TASK INSTRUCTIONS:
Check each line of the material below for the word "behind". State how many lines have it, and nothing more.
+++++
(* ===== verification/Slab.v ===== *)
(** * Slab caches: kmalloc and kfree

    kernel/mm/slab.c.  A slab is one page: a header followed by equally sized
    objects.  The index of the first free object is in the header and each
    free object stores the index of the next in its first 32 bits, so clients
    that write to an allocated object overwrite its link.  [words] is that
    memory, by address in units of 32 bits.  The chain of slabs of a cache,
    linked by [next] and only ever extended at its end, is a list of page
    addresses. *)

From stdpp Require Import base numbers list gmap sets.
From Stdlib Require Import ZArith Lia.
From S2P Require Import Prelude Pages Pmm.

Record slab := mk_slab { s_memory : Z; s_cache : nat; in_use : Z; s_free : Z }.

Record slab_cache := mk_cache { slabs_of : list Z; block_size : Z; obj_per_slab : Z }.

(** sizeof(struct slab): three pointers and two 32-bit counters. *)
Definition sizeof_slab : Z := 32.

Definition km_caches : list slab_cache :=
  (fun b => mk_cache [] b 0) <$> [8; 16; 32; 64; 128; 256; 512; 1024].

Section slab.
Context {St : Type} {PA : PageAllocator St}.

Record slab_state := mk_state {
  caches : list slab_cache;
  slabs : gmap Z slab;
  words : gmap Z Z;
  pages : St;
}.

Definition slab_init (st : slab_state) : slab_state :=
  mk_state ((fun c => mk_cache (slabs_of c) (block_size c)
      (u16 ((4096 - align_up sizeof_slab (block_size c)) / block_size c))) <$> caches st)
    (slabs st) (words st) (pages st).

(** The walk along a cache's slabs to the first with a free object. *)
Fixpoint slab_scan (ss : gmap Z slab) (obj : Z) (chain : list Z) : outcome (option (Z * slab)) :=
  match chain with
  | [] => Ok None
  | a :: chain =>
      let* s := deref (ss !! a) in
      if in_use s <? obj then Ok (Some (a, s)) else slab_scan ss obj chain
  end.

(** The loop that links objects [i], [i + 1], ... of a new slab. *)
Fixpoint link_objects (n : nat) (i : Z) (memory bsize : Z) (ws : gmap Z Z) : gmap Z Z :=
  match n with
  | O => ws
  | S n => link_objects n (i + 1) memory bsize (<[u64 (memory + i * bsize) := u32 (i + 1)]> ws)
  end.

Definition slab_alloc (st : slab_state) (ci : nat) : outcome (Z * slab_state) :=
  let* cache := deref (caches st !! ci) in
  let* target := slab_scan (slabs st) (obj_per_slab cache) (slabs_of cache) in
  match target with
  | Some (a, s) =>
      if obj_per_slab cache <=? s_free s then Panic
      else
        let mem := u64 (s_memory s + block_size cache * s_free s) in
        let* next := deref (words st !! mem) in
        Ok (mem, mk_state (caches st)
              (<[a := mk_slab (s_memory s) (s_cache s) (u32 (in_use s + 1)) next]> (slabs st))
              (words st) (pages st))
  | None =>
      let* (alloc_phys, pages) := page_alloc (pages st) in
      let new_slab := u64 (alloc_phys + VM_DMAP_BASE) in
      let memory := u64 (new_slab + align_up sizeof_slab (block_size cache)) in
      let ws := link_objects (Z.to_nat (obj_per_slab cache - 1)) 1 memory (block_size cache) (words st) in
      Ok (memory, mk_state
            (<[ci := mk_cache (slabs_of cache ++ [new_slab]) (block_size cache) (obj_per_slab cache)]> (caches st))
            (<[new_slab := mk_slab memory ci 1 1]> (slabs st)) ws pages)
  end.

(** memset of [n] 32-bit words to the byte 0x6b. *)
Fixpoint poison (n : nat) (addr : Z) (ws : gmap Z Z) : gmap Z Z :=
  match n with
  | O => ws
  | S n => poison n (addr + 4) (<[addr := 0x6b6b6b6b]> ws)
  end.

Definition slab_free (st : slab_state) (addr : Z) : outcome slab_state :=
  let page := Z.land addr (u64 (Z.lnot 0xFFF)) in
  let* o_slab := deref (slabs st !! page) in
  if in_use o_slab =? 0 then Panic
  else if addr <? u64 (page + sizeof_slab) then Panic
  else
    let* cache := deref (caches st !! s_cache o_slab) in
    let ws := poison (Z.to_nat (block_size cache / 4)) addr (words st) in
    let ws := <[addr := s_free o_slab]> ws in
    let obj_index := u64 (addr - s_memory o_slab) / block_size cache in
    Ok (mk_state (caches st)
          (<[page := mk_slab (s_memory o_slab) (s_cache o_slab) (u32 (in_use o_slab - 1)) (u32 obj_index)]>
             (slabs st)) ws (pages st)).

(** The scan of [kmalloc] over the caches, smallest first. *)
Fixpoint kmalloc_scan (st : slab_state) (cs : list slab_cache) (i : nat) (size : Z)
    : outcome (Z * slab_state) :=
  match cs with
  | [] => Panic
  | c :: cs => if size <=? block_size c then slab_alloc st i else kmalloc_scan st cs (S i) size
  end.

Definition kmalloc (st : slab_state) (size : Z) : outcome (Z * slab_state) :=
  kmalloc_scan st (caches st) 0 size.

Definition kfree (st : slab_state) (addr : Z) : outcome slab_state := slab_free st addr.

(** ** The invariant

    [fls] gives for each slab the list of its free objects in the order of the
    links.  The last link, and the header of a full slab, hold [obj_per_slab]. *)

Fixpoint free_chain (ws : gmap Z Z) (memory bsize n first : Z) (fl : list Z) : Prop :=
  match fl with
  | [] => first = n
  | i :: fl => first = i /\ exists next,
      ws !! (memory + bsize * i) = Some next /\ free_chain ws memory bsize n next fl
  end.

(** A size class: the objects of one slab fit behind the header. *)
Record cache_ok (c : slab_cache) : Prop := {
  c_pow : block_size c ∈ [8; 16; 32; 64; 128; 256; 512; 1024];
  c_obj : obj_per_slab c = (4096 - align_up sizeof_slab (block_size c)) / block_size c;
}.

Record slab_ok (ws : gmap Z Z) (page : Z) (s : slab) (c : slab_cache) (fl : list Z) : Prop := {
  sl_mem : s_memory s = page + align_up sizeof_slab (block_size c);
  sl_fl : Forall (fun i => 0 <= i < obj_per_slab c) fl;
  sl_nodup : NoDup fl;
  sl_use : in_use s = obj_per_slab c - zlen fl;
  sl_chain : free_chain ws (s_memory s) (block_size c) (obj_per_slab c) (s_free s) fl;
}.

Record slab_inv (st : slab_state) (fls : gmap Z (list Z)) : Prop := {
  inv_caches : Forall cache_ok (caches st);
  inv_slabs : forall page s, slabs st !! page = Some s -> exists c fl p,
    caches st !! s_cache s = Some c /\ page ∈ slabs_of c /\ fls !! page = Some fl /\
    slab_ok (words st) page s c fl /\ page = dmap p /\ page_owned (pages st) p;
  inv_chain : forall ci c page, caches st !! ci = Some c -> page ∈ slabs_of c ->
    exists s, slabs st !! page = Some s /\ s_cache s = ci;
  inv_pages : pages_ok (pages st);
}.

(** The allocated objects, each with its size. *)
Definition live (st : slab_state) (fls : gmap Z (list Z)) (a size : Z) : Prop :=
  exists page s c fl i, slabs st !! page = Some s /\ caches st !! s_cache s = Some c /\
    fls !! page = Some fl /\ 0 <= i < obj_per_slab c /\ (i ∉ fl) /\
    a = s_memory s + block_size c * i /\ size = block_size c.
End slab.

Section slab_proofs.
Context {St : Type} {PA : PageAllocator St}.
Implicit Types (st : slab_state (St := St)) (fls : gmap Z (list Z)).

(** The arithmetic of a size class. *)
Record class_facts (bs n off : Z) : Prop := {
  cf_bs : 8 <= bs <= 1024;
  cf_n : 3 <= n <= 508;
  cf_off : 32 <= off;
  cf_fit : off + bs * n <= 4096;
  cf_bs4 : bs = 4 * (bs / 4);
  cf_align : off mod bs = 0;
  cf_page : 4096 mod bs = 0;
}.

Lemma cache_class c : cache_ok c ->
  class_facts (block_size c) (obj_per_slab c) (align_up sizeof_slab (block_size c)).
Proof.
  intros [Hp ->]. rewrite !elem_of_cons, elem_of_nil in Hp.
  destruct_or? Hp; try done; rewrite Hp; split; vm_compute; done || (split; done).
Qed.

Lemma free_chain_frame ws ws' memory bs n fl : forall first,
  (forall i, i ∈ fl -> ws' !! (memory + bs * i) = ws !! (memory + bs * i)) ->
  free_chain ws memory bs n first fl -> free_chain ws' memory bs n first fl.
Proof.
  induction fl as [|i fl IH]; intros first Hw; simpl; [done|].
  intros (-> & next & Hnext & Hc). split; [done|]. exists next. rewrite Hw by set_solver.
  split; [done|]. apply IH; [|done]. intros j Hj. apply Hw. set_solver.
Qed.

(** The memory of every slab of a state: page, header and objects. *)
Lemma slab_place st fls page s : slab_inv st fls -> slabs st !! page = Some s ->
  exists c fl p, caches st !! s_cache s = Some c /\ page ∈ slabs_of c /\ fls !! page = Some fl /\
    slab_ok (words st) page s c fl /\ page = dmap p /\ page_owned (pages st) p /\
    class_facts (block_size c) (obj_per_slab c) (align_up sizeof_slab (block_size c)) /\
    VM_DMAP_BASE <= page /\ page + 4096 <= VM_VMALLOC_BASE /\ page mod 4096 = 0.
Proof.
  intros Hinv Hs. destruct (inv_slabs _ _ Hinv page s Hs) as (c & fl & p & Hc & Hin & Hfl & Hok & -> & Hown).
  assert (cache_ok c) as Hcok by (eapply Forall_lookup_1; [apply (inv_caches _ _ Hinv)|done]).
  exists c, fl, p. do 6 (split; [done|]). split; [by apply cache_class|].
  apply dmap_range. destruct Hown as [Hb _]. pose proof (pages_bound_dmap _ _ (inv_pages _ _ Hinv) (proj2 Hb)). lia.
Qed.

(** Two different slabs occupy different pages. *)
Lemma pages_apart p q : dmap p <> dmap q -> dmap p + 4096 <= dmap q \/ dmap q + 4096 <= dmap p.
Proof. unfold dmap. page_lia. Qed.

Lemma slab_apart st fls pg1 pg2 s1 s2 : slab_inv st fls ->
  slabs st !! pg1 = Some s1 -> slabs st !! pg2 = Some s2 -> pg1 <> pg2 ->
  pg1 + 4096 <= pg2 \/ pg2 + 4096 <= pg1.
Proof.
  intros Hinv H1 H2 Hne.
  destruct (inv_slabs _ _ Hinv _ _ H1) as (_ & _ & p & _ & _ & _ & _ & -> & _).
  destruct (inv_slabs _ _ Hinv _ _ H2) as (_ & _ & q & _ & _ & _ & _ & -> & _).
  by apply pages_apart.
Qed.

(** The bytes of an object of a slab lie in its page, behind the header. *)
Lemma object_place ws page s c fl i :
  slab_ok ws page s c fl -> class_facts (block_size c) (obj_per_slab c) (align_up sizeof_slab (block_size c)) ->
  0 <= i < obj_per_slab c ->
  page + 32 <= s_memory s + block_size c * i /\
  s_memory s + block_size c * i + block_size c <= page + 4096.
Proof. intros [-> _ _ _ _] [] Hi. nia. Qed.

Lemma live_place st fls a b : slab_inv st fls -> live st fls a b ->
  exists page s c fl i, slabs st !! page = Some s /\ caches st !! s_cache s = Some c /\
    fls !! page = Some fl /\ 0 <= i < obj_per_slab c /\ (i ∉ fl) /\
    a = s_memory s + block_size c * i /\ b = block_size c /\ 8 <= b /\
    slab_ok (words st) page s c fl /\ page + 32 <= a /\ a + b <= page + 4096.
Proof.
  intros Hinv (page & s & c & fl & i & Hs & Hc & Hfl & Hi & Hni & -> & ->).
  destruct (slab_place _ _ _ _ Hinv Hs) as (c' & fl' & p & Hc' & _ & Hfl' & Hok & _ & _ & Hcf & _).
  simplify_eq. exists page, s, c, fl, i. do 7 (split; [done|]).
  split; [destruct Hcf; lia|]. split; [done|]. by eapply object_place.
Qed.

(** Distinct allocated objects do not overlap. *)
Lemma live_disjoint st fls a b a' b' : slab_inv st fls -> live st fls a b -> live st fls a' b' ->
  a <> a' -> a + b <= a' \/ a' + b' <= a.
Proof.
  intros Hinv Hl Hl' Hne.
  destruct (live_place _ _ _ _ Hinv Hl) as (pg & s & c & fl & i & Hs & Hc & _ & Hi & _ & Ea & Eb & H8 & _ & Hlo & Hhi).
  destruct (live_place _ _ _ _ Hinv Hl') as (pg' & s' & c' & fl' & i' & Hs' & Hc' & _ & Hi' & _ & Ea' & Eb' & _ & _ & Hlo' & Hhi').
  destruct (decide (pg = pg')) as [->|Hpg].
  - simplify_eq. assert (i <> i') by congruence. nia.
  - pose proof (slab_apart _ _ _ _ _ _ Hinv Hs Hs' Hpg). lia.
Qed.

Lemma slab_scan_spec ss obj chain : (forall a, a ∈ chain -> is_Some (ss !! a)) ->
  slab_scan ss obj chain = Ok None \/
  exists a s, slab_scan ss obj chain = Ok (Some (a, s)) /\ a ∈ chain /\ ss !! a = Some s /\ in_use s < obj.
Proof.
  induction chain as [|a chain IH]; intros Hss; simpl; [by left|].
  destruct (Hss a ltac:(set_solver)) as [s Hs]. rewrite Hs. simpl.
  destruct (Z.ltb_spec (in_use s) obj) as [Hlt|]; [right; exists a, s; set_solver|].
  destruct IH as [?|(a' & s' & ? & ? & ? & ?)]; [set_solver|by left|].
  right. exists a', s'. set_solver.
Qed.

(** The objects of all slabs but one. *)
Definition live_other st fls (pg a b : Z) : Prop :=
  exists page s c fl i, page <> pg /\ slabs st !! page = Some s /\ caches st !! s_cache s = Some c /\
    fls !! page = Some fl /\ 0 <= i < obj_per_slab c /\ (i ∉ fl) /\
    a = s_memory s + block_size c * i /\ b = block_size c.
+++++
ANSWER SPACE:
2